From Occupational Health & Safety Magazine – An analysis of meatpacking facilities and a look at injury statistics, the XL Foods debacle in particular, and the psychological trauma of slaughterhouse work via perpetration-induced traumatic stress (PITS), empathy suppression and the violation of workers’ natural preference against killing. By habitually violating one’s natural preference against killing, slaughterhouse workers are likely adversely psychologically impacted.
From the article:
“This is dirty, dangerous work even in the best of circumstances,” says Gil McGowan, president of the Alberta Federation of Labour in Edmonton. “It is clear to us that there are both food safety problems and work safety problems at the Brooks packing plant and in many cases, the two are related.”

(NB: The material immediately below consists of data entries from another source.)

(* ===== verification/FsPath.v ===== *)
(** * Path names: skipelem() and namex()

    A path is the list of its components.  namex() follows them from
    directory to directory, as they are on the disk, and gives the entry of
    the inode table for the inode at the end. *)

From stdpp Require Import functions.
From S2P Require Import Prelude Memory Riscv Machine Spinlock Kalloc Vm Sched Demo Sleeplock Dyn Bytes Ring Bio Bcache Log Dstate LogSpec Crash Fs FsState FsAlloc FsInode FsTable FsFile FsIo FsDir FsUser FsDemo.

(** ** Components *)

(** The components of a path, with [cur] before it: what is between slashes
    and is not empty. *)
Fixpoint components (cur path : list Z) : list (list Z) :=
  match path with
  | [] => if bool_decide (cur = []) then [] else [cur]
  | c :: rest =>
      if c =? 47 then (if bool_decide (cur = []) then [] else [cur]) ++ components [] rest
      else components (cur ++ [c]) rest
  end.

(** The names a path goes through: components cut to DIRSIZ characters. *)
Definition path_names (path : list Z) : list (list Z) := map (take 14) (components [] path).

Lemma components_skip path : components [] (skip_slashes path) = components [] path.
Proof. induction path as [|c path IH]; cbn; [done|]. destruct (c =? 47) eqn:E; cbn; [done|by rewrite E]. Qed.

Lemma length_skip path : (length (skip_slashes path) <= length path)%nat.
Proof. induction path as [|c path IH]; cbn; [done|]. destruct (c =? 47); cbn; lia. Qed.
(* ===== verification/Mkfs.v ===== *)
(** * Building a file system image: mkfs/mkfs.c

    The program runs on the development machine.  Its state is the image
    file, as a list of blocks, and the two counters; [die] and a failed
    [assert] end it, which is a panic of the monad.  The files to install are
    its input: the name on the command line and, if it can be opened, the
    pieces that [read] delivers, one after the other.  Values of the image
    are little-endian, whatever the host: [xint] and [xshort] arrange that,
    and on the little-endian host that is modelled they change nothing. *)

From S2P Require Import Prelude Riscv Machine Bytes Bio Fs.

Definition NINODES : Z := 200.
Definition nbitmap : Z := FSSIZE / BPB + 1.
Definition ninodeblocks : Z := NINODES / IPB + 1.
Definition nlog : Z := LOGBLOCKS + 1.
Definition nmeta : Z := 2 + nlog + ninodeblocks + nbitmap.
Definition nblocks : Z := FSSIZE - nmeta.

(** The value whose bytes in memory are those of [x], lowest first. *)
Definition xshort (x : Z) : Z := le_val (le_bytes 2 x).
Definition xint (x : Z) : Z := le_val (le_bytes 4 x).

(** The assignments to [sb]. *)
Definition mkfs_sb : superblock :=
  Superblock FSMAGIC (xint FSSIZE) (xint nblocks) (xint NINODES) (xint nlog) (xint 2)
    (xint (2 + nlog)) (xint (2 + nlog + ninodeblocks)).

Definition zeroes : list Z := replicate (Z.to_nat BSIZE) 0.

Record mkfs := MkFs {
  fsimg : list (list Z);
  freeinode : Z;
  freeblock : Z;
}.

(** [struct dinode] *)
Record dinode := Dinode {
  d_type : Z;
  d_major : Z;
  d_minor : Z;
  d_nlink : Z;
  d_size : Z;
  d_addrs : list Z;
}.

Definition get_dinode (o : nat) (d : list Z) : dinode :=
  Dinode (di_type o d) (di_major o d) (di_minor o d) (di_nlink o d) (di_size o d) (di_addrs o d).

Definition set_dinode (o : nat) (din : dinode) (d : list Z) : list Z :=
  put_addrs o din.(d_addrs)
    (put32 (o + 8) din.(d_size)
      (put16 (o + 6) din.(d_nlink)
        (put16 (o + 4) din.(d_minor)
          (put16 (o + 2) din.(d_major) (put16 o din.(d_type) d))))).

Definition set_d_size (v : Z) (d : dinode) : dinode :=
  Dinode d.(d_type) d.(d_major) d.(d_minor) d.(d_nlink) v d.(d_addrs).
Definition set_d_addr (i : nat) (v : Z) (d : dinode) : dinode :=
  Dinode d.(d_type) d.(d_major) d.(d_minor) d.(d_nlink) d.(d_size) (<[i := v]> d.(d_addrs)).

Abbreviation H := (M mkfs).

Definition die {A} (s : string) : H A := panic s.
Definition assert (b : bool) : H unit := if b then mret tt else panic "assert".

(** The block at the offset that [lseek] is given, an unsigned 32-bit value. *)
Definition seek (sec : Z) : nat := Z.to_nat (u32 (sec * BSIZE) / BSIZE).

(** A write past the end leaves zeroes between. *)
Definition wsect (sec : Z) (buf : list Z) : H unit :=
  let k := seek sec in
  modify (fun s => MkFs (<[k := buf]> (s.(fsimg) ++ replicate (S k - length s.(fsimg)) zeroes)) s.(freeinode) s.(freeblock)).

Definition rsect (sec : Z) : H (list Z) :=
  img ← gets fsimg;
  match img !! seek sec with Some buf => mret buf | None => die "read" end.

Definition winode (inum : Z) (ip : dinode) : H unit :=
  let bn := IBLOCK inum mkfs_sb in
  buf ← rsect bn;
  wsect bn (set_dinode (dinode_off inum) ip buf).

Definition rinode (inum : Z) : H dinode :=
  let bn := IBLOCK inum mkfs_sb in
  buf ← rsect bn;
  mret (get_dinode (dinode_off inum) buf).

Definition ialloc (type : Z) : H Z :=
  inum ← gets freeinode;
  modify (fun s => MkFs s.(fsimg) (u32 (inum + 1)) s.(freeblock));;
  winode inum (Dinode (s16 (xshort type)) 0 0 (s16 (xshort 1)) (xint 0) (replicate 13 0));;
  mret inum.

(** The loop of [balloc]: blocks [0], ..., [used - 1] are in use. *)
Definition used_map (used : Z) : list Z :=
  foldl (fun buf i => put_byte (i / 8) (Z.lor (byte_at (i / 8) buf) (Z.shiftl 1 (Z.of_nat i mod 8))) buf)
    zeroes (seq 0 (Z.to_nat used)).

Definition balloc (used : Z) : H unit :=
  assert (used <? BPB);;
  wsect mkfs_sb.(sb_bmapstart) (used_map used).

(** [xint(freeblock++)] *)
Definition next_block : H Z :=
  b ← gets freeblock;
  modify (fun s => MkFs s.(fsimg) s.(freeinode) (u32 (b + 1)));;
  mret (xint b).

(** The block of the file's block [fbn], with blocks added as needed: the
    first half of the loop of [iappend]. *)
Definition file_block (din : dinode) (fbn : Z) : H (dinode * Z) :=
  if fbn <? NDIRECT then
    let i := Z.to_nat fbn in
    din ← (if xint (din.(d_addrs) !!! i) =? 0 then b ← next_block; mret (set_d_addr i b din) else mret din);
    mret (din, xint (din.(d_addrs) !!! i))
  else
    let i := Z.to_nat NDIRECT in
    din ← (if xint (din.(d_addrs) !!! i) =? 0 then b ← next_block; mret (set_d_addr i b din) else mret din);
    indirect ← rsect (xint (din.(d_addrs) !!! i));
    let o := (4 * Z.to_nat (fbn - NDIRECT))%nat in
    indirect ← (if get32 o indirect =? 0 then
                  b ← next_block;
                  wsect (xint (din.(d_addrs) !!! i)) (put32 o b indirect);;
                  mret (put32 o b indirect)
                else mret indirect);
    mret (din, xint (get32 o indirect)).

(** The loop: [p] are the bytes that are left, [off] is where they go. *)
Fixpoint iappend_loop (k : nat) (din : dinode) (off : Z) (p : list Z) : H (dinode * Z) :=
  match k with
  | O => no_fuel
  | S k =>
      if bool_decide (p = []) then mret (din, off)
      else
        let fbn := off / BSIZE in
        assert (fbn <? MAXFILE);;
        '(din, x) ← file_block din fbn;
        let n1 := Z.min (Z.of_nat (length p)) ((fbn + 1) * BSIZE - off) in
        buf ← rsect x;
        wsect x (splice (Z.to_nat (off - fbn * BSIZE)) (take (Z.to_nat n1) p) buf);;
        iappend_loop k din (u32 (off + n1)) (drop (Z.to_nat n1) p)
  end.

Definition iappend (inum : Z) (p : list Z) : H unit :=
  din ← rinode inum;
  '(din, off) ← iappend_loop (S (length p)) din (xint din.(d_size)) p;
  winode inum (set_d_size (xint off) din).

(** [struct dirent] after [bzero] and the assignments. *)
Definition mk_dirent (inum : Z) (name : list Z) : list Z :=
  le_bytes 2 (xshort inum) ++ take 14 (name ++ replicate 14 0).

(** One file of the command line. *)
Definition shortname (arg : list Z) : list Z :=
  if bool_decide (take 5 arg = chars "user/") then drop 5 arg else arg.

Definition strip (name : list Z) : list Z :=
  match name with c :: l => if c =? 95 then l else name | [] => name end.

Definition install (rootino : Z) (file : list Z * option (list (list Z))) : H unit :=
  let '(arg, contents) := file in
  let name := shortname arg in
  assert (negb (bool_decide (47 ∈ name)));;
  match contents with
  | None => die "open"
  | Some pieces =>
      let name := strip name in
      assert (Z.of_nat (length name) <=? DIRSIZ);;
      inum ← ialloc T_FILE;
      iappend rootino (mk_dirent inum name);;
      for_each pieces (iappend inum)
  end.

(** "fix size of root inode dir" *)
Definition fix_root (rootino : Z) : H unit :=
  din ← rinode rootino;
  let off := xint din.(d_size) in
  let off := u32 ((off / BSIZE + 1) * BSIZE) in
  winode rootino (set_d_size (xint off) din).

(** The superblock as bytes. *)
Definition sb_bytes (s : superblock) : list Z :=
  le_bytes 4 s.(sb_magic) ++ le_bytes 4 s.(sb_size) ++ le_bytes 4 s.(sb_nblocks) ++ le_bytes 4 s.(sb_ninodes) ++
  le_bytes 4 s.(sb_nlog) ++ le_bytes 4 s.(sb_logstart) ++ le_bytes 4 s.(sb_inodestart) ++ le_bytes 4 s.(sb_bmapstart).

Definition main (files : list (list Z * option (list (list Z)))) : H unit :=
  modify (fun s => MkFs s.(fsimg) s.(freeinode) nmeta);;
  for_each (seq 0 (Z.to_nat FSSIZE)) (fun i => wsect (Z.of_nat i) zeroes);;
  wsect 1 (splice 0 (sb_bytes mkfs_sb) zeroes);;
  rootino ← ialloc T_DIR;
  assert (rootino =? ROOTINO);;
  iappend rootino (mk_dirent rootino (chars "."));;
  iappend rootino (mk_dirent rootino (chars ".."));;
  for_each files (install rootino);;
  fix_root rootino;;
  fb ← gets freeblock;
  balloc (s32 fb).

(** The image file is empty at first. *)
Definition mkfs_start : mkfs := MkFs [] 1 0.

Bob Jackson, regional executive-vice president for British Columbia with Public Service Alliance of Canada in Vancouver, says work conditions in meatpacking facilities and slaughterhouses are “almost indescribable” at times. “There has always been hazards involved in this line of work, just the environmental conditions that people are put into. You are dealing with heat, humidity, constant alerts around moving equipment and slippery floors,” says Jackson, who was a former meat inspector.
Workers face a risk of direct exposure to pathogens by being in contact with contaminants that are aerosolized when handling carcasses stained with blood, feces and bodily fluids in a steamy environment with temperatures routinely reaching 100 degrees Fahrenheit with almost 100 per cent humidity, Jackson notes.
While workers are provided with personal protective equipment, they may not be utilized to the fullest extent, considering the discomfort of donning additional clothing, hard hats and goggles that can steam up under such conditions. “You can imagine what that might feel like in terms of real world protection,” he adds, noting that it was quite routine to see workers not wearing the necessary protective gear.”